Mailing List Archives
Authenticated access
|
|
|
[Date Prev][Date Next][Thread Prev][Thread Next][Date Index][Thread Index]
Re: [Condor-users] Strange scheduling behavior in 6.8.0
- Date: Wed, 16 Aug 2006 18:16:05 -0500
- From: Erik Paulson <epaulson@xxxxxxxxxxx>
- Subject: Re: [Condor-users] Strange scheduling behavior in 6.8.0
On Wed, Aug 16, 2006 at 10:40:45AM -0700, Michael S. Root wrote:
>
> If I run "condor reschedule -all", it will
> send the "Reschedule" command to only those 10 or so machines that are
> actually running jobs.
>
condor_reschedule doesn't talk to execute machines - it only talks to the
schedd.

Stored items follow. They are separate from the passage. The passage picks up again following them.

(* ===== verification/AdbOps.v ===== *)
(** * What the adb backend does to a device

    The calls of [AdbDevice] as sequences: the batch install of modules with its
    per-module rows, the installation of Frida, the text that reaches the device. *)
From stdpp Require Import base list strings gmap sorting.
From Stdlib Require Import ZArith QArith Lia Ascii.
From S2P Require Import Prelude PyStr Config Ports Registry BootCache HostFs Paths Download ModulesDownload FridaDownload Shell Adb.
Local Open Scope stdpp_scope.
Local Open Scope Z_scope.

Section facts.
Context {A : Adb} {Y : Layout} {W : Web} {H : FridaHost} {Z' : Lzma}.
Variable cwd : path.
Variable fuel : nat.
Implicit Types (d : AdbDevice) (w : aworld) (argv : list string) (source : string) (index : nat).

Definition call_of d argv : list string := [_ADB; "-s"; a_serial d] ++ argv.
Definition succeeds (h : list (list string)) argv : Prop := exists out err, adb_run h argv = Finished 0 out err.

(** ** One call *)

(** Only the record of calls changes. *)
Definition calls_only w w' : Prop := a_net w' = a_net w /\ pushed_notes w' = pushed_notes w.
#[export] Instance calls_only_preorder : PreOrder calls_only.
Proof. split; [by split|]. intros a b c [] []. split; congruence. Qed.

Lemma unchecked_wp d argv w (Q : Z * string * string -> aworld -> Prop) (R : adb_error -> aworld -> Prop) :
  (forall rc out err, (rc = 0 -> exists out err, adb_run (ran w) (call_of d argv) = Finished 0 out err) ->
     Q (rc, out, err) (set_ran (ran w ++ [call_of d argv]) w)) ->
  R (Proc CannotSpawn) w -> R (Proc UndecodableOutput) (set_ran (ran w ++ [call_of d argv]) w) ->
  wp (_adb_unchecked d argv) Q R w.
Proof.
  intros HQ HS HN. unfold _adb_unchecked. apply wp_bind. unfold on_procs. apply wp_zoom.
  unfold captured. fold (call_of d argv). destruct (adb_run (ran w) (call_of d argv)) eqn:Hr; try done.
  - apply wp_ret, HQ. intros ->. by eauto.
  - apply wp_ret, HQ. by intros ?.
  - by destruct w.
Qed.

Lemma adb_wp d argv w (Q : Z * string * string -> aworld -> Prop) (R : adb_error -> aworld -> Prop) :
  (forall r, succeeds (ran w) (call_of d argv) -> Q r (set_ran (ran w ++ [call_of d argv]) w)) ->
  (forall rc err, R (CommandFailed (call_of d argv) rc err) (set_ran (ran w ++ [call_of d argv]) w)) ->
  R (Proc CannotSpawn) w -> R (Proc UndecodableOutput) (set_ran (ran w ++ [call_of d argv]) w) ->
  wp (_adb d argv) Q R w.
Proof.
  intros HQ HF HS HN. unfold _adb. apply wp_bind, unchecked_wp; [|done..].
  intros rc out err Hrc. destruct (Z.eqb_spec rc 0) as [->|]; [apply wp_ret, HQ, Hrc; done|].
  apply wp_raise, HF.
Qed.

Lemma wp_finally {S E B} (m : M S E B) (h : M S E unit) (Q : B -> S -> Prop) (R : E -> S -> Prop) (s : S) :
  wp m (fun a => wp h (fun _ => Q a) R) (fun e => wp h (fun _ => R e) R) s -> wp (finally m h) Q R s.
Proof.
  unfold wp, finally. destruct (m s) as [[a|e] s1]; destruct (h s1) as [[[]|e'] s2]; done.
Qed.

(** ** One module *)

Definition push_call d source index : list string := call_of d ["push"; pure_path source; remote_zip index].
Definition install_call d index : list string := call_of d ["shell"; "su"; "-c"; shlex_quote (install_cmd index)].
Definition cleanup_call d index : list string := call_of d ["shell"; "su"; "-c"; shlex_quote (cleanup_cmd index)].

(** The zip on the host has the digest asked for. *)
Definition digest_ok (f : fs) source (digest : option string) : Prop :=
  match digest with
  | Some x => exists c, read_file (resolve cwd source) f = Ok c /\ lower (sha256_hex c) = lower x
  | None => True
  end.

(** The calls of one turn: nothing, or the push of a verified zip, which the install
    and the removal follow in this order. *)
Definition turn d source digest index w w' : Prop :=
  calls_only w w' /\
  (ran w' = ran w \/
   digest_ok (nfs (a_net w)) source digest /\ exists l, sublist l [install_call d index; cleanup_call d index] /\
     ran w' = ran w ++ push_call d source index :: l).

(** A turn that installed the module. *)
Definition installed d source digest index w w' : Prop :=
  calls_only w w' /\ digest_ok (nfs (a_net w)) source digest /\
  ran w' = ran w ++ [push_call d source index; install_call d index; cleanup_call d index] /\
  succeeds (ran w) (push_call d source index) /\
  succeeds (ran w ++ [push_call d source index]) (install_call d index).
Definition registered_kinds : BM (list string) :=
  _load_entry_point_backends ;;
  d ← gets _BACKEND_REGISTRY; mret (merge_sort string_le (Dict.keys d)).

Definition reset_for_testing : BM unit := modify (fun b => set_loaded false (set_registry [] b)).

(** An import runs the module once. *)
Definition import_adb : BM unit :=
  done ← gets adb_imported;
  if (done : bool) then mret tt
  else modify (fun b => mkBackends (_BACKEND_REGISTRY b) (_ENTRY_POINTS_LOADED b) true (vm_imported b)) ;;
       register_backend "adb" AdbDeviceClass.
Definition import_vm : BM unit :=
  done ← gets vm_imported;
  if (done : bool) then mret tt
  else modify (fun b => mkBackends (_BACKEND_REGISTRY b) (_ENTRY_POINTS_LOADED b) (adb_imported b) true) ;;
       register_backend "vm" VmDeviceClass.

Definition unless_registered (kind : string) (m : BM unit) : BM unit :=
  d ← gets _BACKEND_REGISTRY; if Dict.mem kind d then mret tt else m.

Definition _register_builtin_backends : BM unit :=
  unless_registered "redroid" (register_backend "redroid" InstanceClass) ;;
  unless_registered "adb" import_adb ;;
  unless_registered "vm" import_vm.

(** A fresh process, and the module imported. *)
Definition before_import : backends := mkBackends [] false false false.
Definition imported : backends := snd (_register_builtin_backends before_import).
End backends.

(** ** The manager *)

(** An object of [DeviceBackend]. *)
Inductive device : Type :=
| Redroid (i : Instance) | AdbKind (d : AdbDevice) | VmKind (v : VmDevice)
| Plugin (id : nat) (name kind : string).

Record fleet := mkFleet { f_env : Api.world; f_backends : backends }.

Inductive fleet_error : Type :=
| FApi (e : api_error) | FBackend (e : backend_error) | FPort (e : port_error)
| NoSuchRow (name : string)                      (* InstanceNotFoundError *)
| KindNotInstalled (name kind : string)          (* InstanceNotFoundError *)
| WrongConfig (name : string)                    (* InstanceNotFoundError *)
| PluginFailed (name : string).                  (* whatever the plug-in raises *)
Abbreviation FM := (M fleet fleet_error).

(** Which of them are an [InstanceNotFoundError]. *)
Definition is_InstanceNotFound (e : fleet_error) : bool :=
  match e with
  | NoSuchRow _ | KindNotInstalled _ _ | WrongConfig _
  | FApi (NotFound _) | FApi (OrphanRow _ _) | FApi (Unregistered _) | FApi (Snap (InstanceNotFound _)) => true
  | _ => false
  end.

Definition in_env {B} (m : AM B) : FM B := zoom f_env (fun w s => mkFleet w (f_backends s)) FApi m.
Definition in_backends {B} (m : BM B) : FM B := zoom f_backends (fun b s => mkFleet (f_env s) b) FBackend m.

Section manager.
Context {P : Pydantic} {X : Externals} {Y : Layout} {W : Web} {G : Plugins}.

(** [cls.from_meta(name, backend)]. *)
Definition hydrate (c : device_class) (name : string) (b : BackendConfig) : FM device :=
  match c with
  | InstanceClass => i ← in_env (Api.from_meta name b); mret (Redroid i)
  | VmDeviceClass => v ← in_env (vm_from_meta name b); mret (VmKind v)
  | AdbDeviceClass =>
      match b with
      | AdbBackendConfig _ =>
          m ← in_env (row_of name);
          match from_meta_row name b (Registry.index <$> m) with
          | None => raise (WrongConfig name)
          | Some (Ok d) => mret (AdbKind d)
          | Some (Err e) => raise (FPort e)
          end
      | _ => raise (WrongConfig name)
      end
  | PluginClass id _ =>
      if plugin_accepts id name b then mret (Plugin id name (backend_kind b)) else raise (PluginFailed name)
  end.

(** Of all that [get_backend] raises only the missing kind is mapped. *)
Definition manager_resolve (name : string) : FM device :=
  m ← in_env (row_of name);
  match m with
  | None => raise (NoSuchRow name)
  | Some m =>
      match backend m with
      | UnresolvedBackendConfig k _ => raise (KindNotInstalled name k)
      | b =>
          c ← catch (in_backends (get_backend (backend_kind b)))
                (fun e => match e with
                          | FBackend (UnknownKind k) => raise (KindNotInstalled name k)
                          | _ => raise e
                          end);
          hydrate c name b
      end
  end.

Definition manager_get (name : string) : FM (option device) :=
  catch (d ← manager_resolve name; mret (Some d))
    (fun e => if is_InstanceNotFound e then mret None else raise e).

Fixpoint resolvable (names : list string) : FM (list device) :=
  match names with
  | [] => mret []
  | n :: names' =>
      found ← catch (d ← manager_resolve n; mret [d]) (fun _ => mret []);
      rest ← resolvable names';
      mret (found ++ rest)
  end.

Definition manager_all : FM (list device) :=
  rows ← in_env rows_now;
  resolvable (merge_sort string_le (map fst rows)).
End manager.

Definition device_name (d : device) : string :=
  match d with
  | Redroid i => i_name i | AdbKind d => a_name d | VmKind v => v_name v | Plugin _ n _ => n
  end.
Definition device_kind (d : device) : string :=
  match d with Redroid _ => "redroid" | AdbKind _ => "adb" | VmKind _ => "vm" | Plugin _ _ k => k end.

(** * Facts *)

(** ** Registrations are final *)

(** A kind keeps its class, and entry points stay loaded. *)
Definition extends (b b' : backends) : Prop :=
  (forall k c, Dict.get k (_BACKEND_REGISTRY b) = Some c -> Dict.get k (_BACKEND_REGISTRY b') = Some c) /\
  (_ENTRY_POINTS_LOADED b = true -> _ENTRY_POINTS_LOADED b' = true).

#[export] Instance extends_preorder : PreOrder extends.
Proof. split; [by split|]. intros a b c [H1 H2] [H3 H4]. split; auto. Qed.
(** C8. A destroy or a reset whose question is answered with no, or not at all, leaves every row,
    file, container and process as it is, for every kind of row. *)
Theorem declined_changes_nothing data s name : settled data s -> says_no s ->
  same_host s (snd (cli_destroy name false s)) /\ same_host s (snd (cli_reset name false s)).
Proof.
  intros Hs Hn.
  assert (forall B (m : CLM B), wp m (fun _ s' => same_host s s') (fun _ s' => same_host s s') s -> same_host s (snd (m s))) as Hwp.
  { intros B m Hm. unfold wp in Hm. by destruct (m s) as [[] ?]. }
  split; apply Hwp.
  - unfold cli_destroy. apply wp_bind. unfold wp at 1, _ensure_exists.
    rewrite (M_bind_ok _ _ _ _ _ (row_known_run data s name Hs)).
    destruct (Dict.get name data) as [m|] eqn:Hg; [|by repeat split]. cbn.
    apply wp_bind. unfold destroy_resolved.
    apply (wp_mono _ (fun b s' => b = true /\ same_host s s' \/ b = false /\ s' = s) _ (fun _ s' => same_host s s'));
      [|intros b s' [[-> Hh]|[-> ->]]; [by apply wp_ret|]|done].
    + apply wp_catch, wp_bind. unfold wp at 1. rewrite (backend_run data s name Hs).
      destruct (backend_now s name) as [d|e].
      * apply wp_bind. unfold wp at 1, _require, lift, raise_if. destruct (provides d Lifecycle_); [|done]. cbn.
        apply wp_bind. eapply wp_mono; [by apply (confirm_destroy_no data)| |].
        -- intros b s' [-> Hh]. apply wp_ret. by left.
        -- by intros e s' [-> Hh].
      * destruct (is_not_found (OfFleet e)); [by right|]. by apply wp_raise.
    + unfold destroy_orphan. apply wp_bind. unfold wp at 1. rewrite (row_known_run data s name Hs), Hg.
      destruct (directory_of (backend m)) as [p|]; [|by apply wp_raise].
      apply wp_bind. eapply wp_mono; [by apply (confirm_destroy_no data)| |by intros e s' [_ ?]].
      intros b s' [-> Hh]. by apply wp_ret.
  - unfold cli_reset. apply wp_bind. unfold wp at 1, _ensure_exists.
    rewrite (M_bind_ok _ _ _ _ _ (row_known_run data s name Hs)).
    destruct (Dict.get name data) as [m|] eqn:Hg; [|by repeat split]. cbn.
    apply wp_bind. unfold wp at 1. rewrite (backend_run data s name Hs).
    destruct (backend_now s name) as [d|e]; [|done].
    apply wp_bind. unfold wp at 1, _require, lift, raise_if. destruct (provides d Resettable); [|done]. cbn.
    apply wp_bind. eapply wp_mono; [by apply ask_no| |by intros e s' [_ ?]].
    intros b s' [-> Hh]. cbn. etransitivity; [exact Hh|apply (say_output (Status "aborted"))].
Qed.

(** ** What [--all] selects *)

Definition capable s (name : string) : bool :=
  match backend_now s name with Ok d => provides d Lifecycle_ | Err _ => false end.
(** Unresolvable names are skipped with a note; any other exception ends the verb. *)
Definition skippable s (name : string) : Prop :=
  match backend_now s name with Ok _ => True | Err e => is_InstanceNotFound e = true end.
#[export] Instance skippable_dec s name : Decision (skippable s name).
Proof. unfold skippable. destruct (backend_now s name); apply _. Defined.

Lemma backend_now_same s s' name : same_host s s' -> backend_now s' name = backend_now s name.
Proof. intros [Hf _]. unfold backend_now. by rewrite Hf. Qed.

Lemma keep_capable_wp data (verb : string) l s0 s : settled data s0 -> only_output s0 s ->
  wp (keep_capable verb l)
    (fun r s' => only_output s0 s' /\ Forall (skippable s0) l /\ r = filter (fun n => capable s0 n = true) l)
    (fun e s' => only_output s0 s' /\ ~ Forall (skippable s0) l /\ exists f, e = OfFleet f) s.
Proof.
  intros Hs. revert s. induction l as [|n l IH]; intros s Ho; [by apply wp_ret|].
  cbn [keep_capable]. apply wp_bind, wp_catch, wp_bind. unfold wp at 1.
  rewrite (backend_run data s n (settled_same _ _ _ (proj1 Ho) Hs)), (backend_now_same s0 s n (proj1 Ho)).
  assert (forall (keep : list string) s1, only_output s0 s1 -> skippable s0 n ->
    keep = (if capable s0 n then [n] else []) ->
    wp (rest ← keep_capable verb l; mret (keep ++ rest))
      (fun r s' => only_output s0 s' /\ Forall (skippable s0) (n :: l) /\ r = filter (fun n => capable s0 n = true) (n :: l))
      (fun e s' => only_output s0 s' /\ ~ Forall (skippable s0) (n :: l) /\ exists f, e = OfFleet f) s1) as Hrest.
  { intros keep s1 H1 Hsk ->. apply wp_bind. eapply wp_mono; [by apply IH| |].
    - intros r s' (H' & Hl & ->). apply wp_ret. split; [done|]. split; [by constructor|].
      rewrite filter_cons. by destruct (capable s0 n).
    - intros e s' (H' & Hl & Hf). split_and!; [done| |done]. intros [_ ?]%Forall_cons. by apply Hl. }
  unfold capable, skippable in Hrest. unfold skippable.
  destruct (backend_now s0 n) as [d|e] eqn:Hn.
  - apply wp_ret, wp_bind. destruct (provides d Lifecycle_); [apply wp_ret; by apply Hrest|].
    apply wp_bind. unfold wp at 1, say, modify. by apply wp_ret, Hrest.
  - cbn [is_not_found]. destruct (is_InstanceNotFound e) eqn:Hnf.
    + apply wp_bind. unfold wp at 1, say, modify. by apply wp_ret, wp_bind, wp_ret, Hrest.
    + apply wp_raise. split_and!; [done| |by eexists]. rewrite Forall_cons, Hn. intros [? _]. congruence.
Qed.

(** C9. [--all] acts on exactly the instances whose backend has a lifecycle, in the order of
    their names; the others are named in notes, an empty registry ends the process with code
    0, and when a row fails to load otherwise than by being missing nothing is done. *)
Theorem all_selects_capable data s verb : settled data s ->
  let names := merge_sort string_le (map fst data) in
  let '(r, s') := _resolve_lifecycle_names [] true verb s in
  only_output s s' /\
  match r with
  | Ok l => data <> [] /\ Forall (skippable s) names /\ l = filter (fun n => capable s n = true) names
  | Err (Exit 0) => data = []
  | Err _ => ~ Forall (skippable s) names
  end.
Proof.
  intros Hs names. unfold _resolve_lifecycle_names, _resolve_names. rewrite bool_decide_eq_false_2 by (intros H0; by apply H0).
  assert (on_api rows_now s = (Ok data, s)) as Hrows.
  { destruct Hs as [Hr Hw _]. unfold on_api, zoom. rewrite (rows_read data _ Hr Hw). by rewrite same_env. }
  unfold mbind at 1, M_bind. rewrite (M_bind_ok _ _ _ _ _ Hrows).
  destruct data as [|row data']; [by rewrite bool_decide_eq_true_2|].
  rewrite bool_decide_eq_false_2 by done. cbn [mret M_ret]. fold names.
  pose proof (keep_capable_wp (row :: data') verb names s s Hs ltac:(done)) as Hk. unfold wp in Hk.
  destruct (keep_capable verb names s) as [[l|e] s']; [naive_solver|]. split; [naive_solver|].
  destruct Hk as (_ & Hk & f & ->). apply Hk.
Qed.

(** ** The guard of [up] *)

(** A redroid row whose configuration has moved to the micro-VM engine is refused by [up]
    with code 1 before anything is touched; [restart] has no such guard and runs the compose
    restart of the instance. *)
Theorem restart_skips_up_guard data s name i :
  settled data s -> backend_now s name = Ok (Redroid i) -> binder (i_cfg i) = binder_vm ->
  (exists s', main (cli_up here [name] false false) s = (ExitCode 1, s') /\ only_output s s') /\
  main (cli_restart here [name] false) s =
    main (say (Step ("restarting " +:+ name)) ;; _ ← on_object i instance_restart;
          say (Status (name +:+ " restarted"))) s.
Proof.
  intros Hs Hd Hv. destruct (backend_row data s name _ Hs Hd) as [_ (m & Hg & _)].
  pose proof (ensure_run data s name m Hs Hg) as He. pose proof (backend_run data s name Hs) as Hb. rewrite Hd in Hb.
  split.
  - unfold main. rewrite up_single. eexists. unfold mbind at 1, M_bind, up_one. rewrite (M_bind_ok _ _ _ _ _ He), (M_bind_ok _ _ _ _ _ Hb).
    unfold _require, up_guard. cbn. rewrite bool_decide_eq_true_2 by done. split; [reflexivity|].
    by repeat split.
  - apply main_cong. rewrite restart_single. unfold restart_one.
    unfold mbind at 1, M_bind. rewrite (M_bind_ok _ _ _ _ _ He), (M_bind_ok _ _ _ _ _ Hb).
    change (_require (Redroid i) Lifecycle_ "restart") with (mret tt : CLM unit).
    cbn [device_restart]. unfold mbind, M_bind. cbn.
    by destruct (on_object i instance_restart _) as [[[[] i']|e] s'].
Qed.

(** ** Exit codes *)

(** [shell] ends with 0 exactly when the command did, with the code of the command when
    that is a byte, and never outside a byte, also for a command killed by a signal. *)
Theorem shell_exit_code data s name d args rc s1 :
  settled data s -> backend_now s name = Ok d -> device_shell d args s = (Ok rc, s1) ->
  main (cli_shell name args) s = (ExitCode (exit_code_of rc), s1) /\
  0 <= exit_code_of rc <= 255 /\ (exit_code_of rc = 0 <-> rc = 0) /\
  (0 <= rc <= 255 -> exit_code_of rc = rc) /\ (-127 <= rc < 0 -> exit_code_of rc = 128 - rc).
Proof.
  intros Hs Hd Hsh. destruct (backend_row data s name _ Hs Hd) as [_ (m & Hg & _)].
  pose proof (ensure_run data s name m Hs Hg) as He. pose proof (backend_run data s name Hs) as Hb. rewrite Hd in Hb.
  split.
  - unfold main, cli_shell. rewrite (M_bind_ok _ _ _ _ _ He), (M_bind_ok _ _ _ _ _ Hb).
    unfold or_error, mbind, M_bind, catch. rewrite Hsh. destruct (Z.eqb_spec rc 0) as [->|]; done.
  - unfold exit_code_of. destruct (Z.ltb_spec rc 0); lia.
Qed.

Furthermore, condor_reschedule -all is not useful.
condor_reschedule sends a command to the schedd that says 'please start
a matchmaking cycle in the pool.'. The schedd in turn contacts the central
manager and says "please start a matchmaking cycle in pool." - so
'condor_reschedule -all' means "send a message to all the schedds in the pool
to ask them all to contact the central manager and ask for another matchmaking
cycle in the pool. Therefore, if you have N schedds, and you use
'condor_reschedule -all', your central manager gets N-1 more requests than it
needs to start a new matchmaking cycle in the pool.
How long are you waiting while jobs are "stuck?" If after 5 minutes, you
give a single 'condor_reschedule' (without the -all), do they get unstuck?
-Erik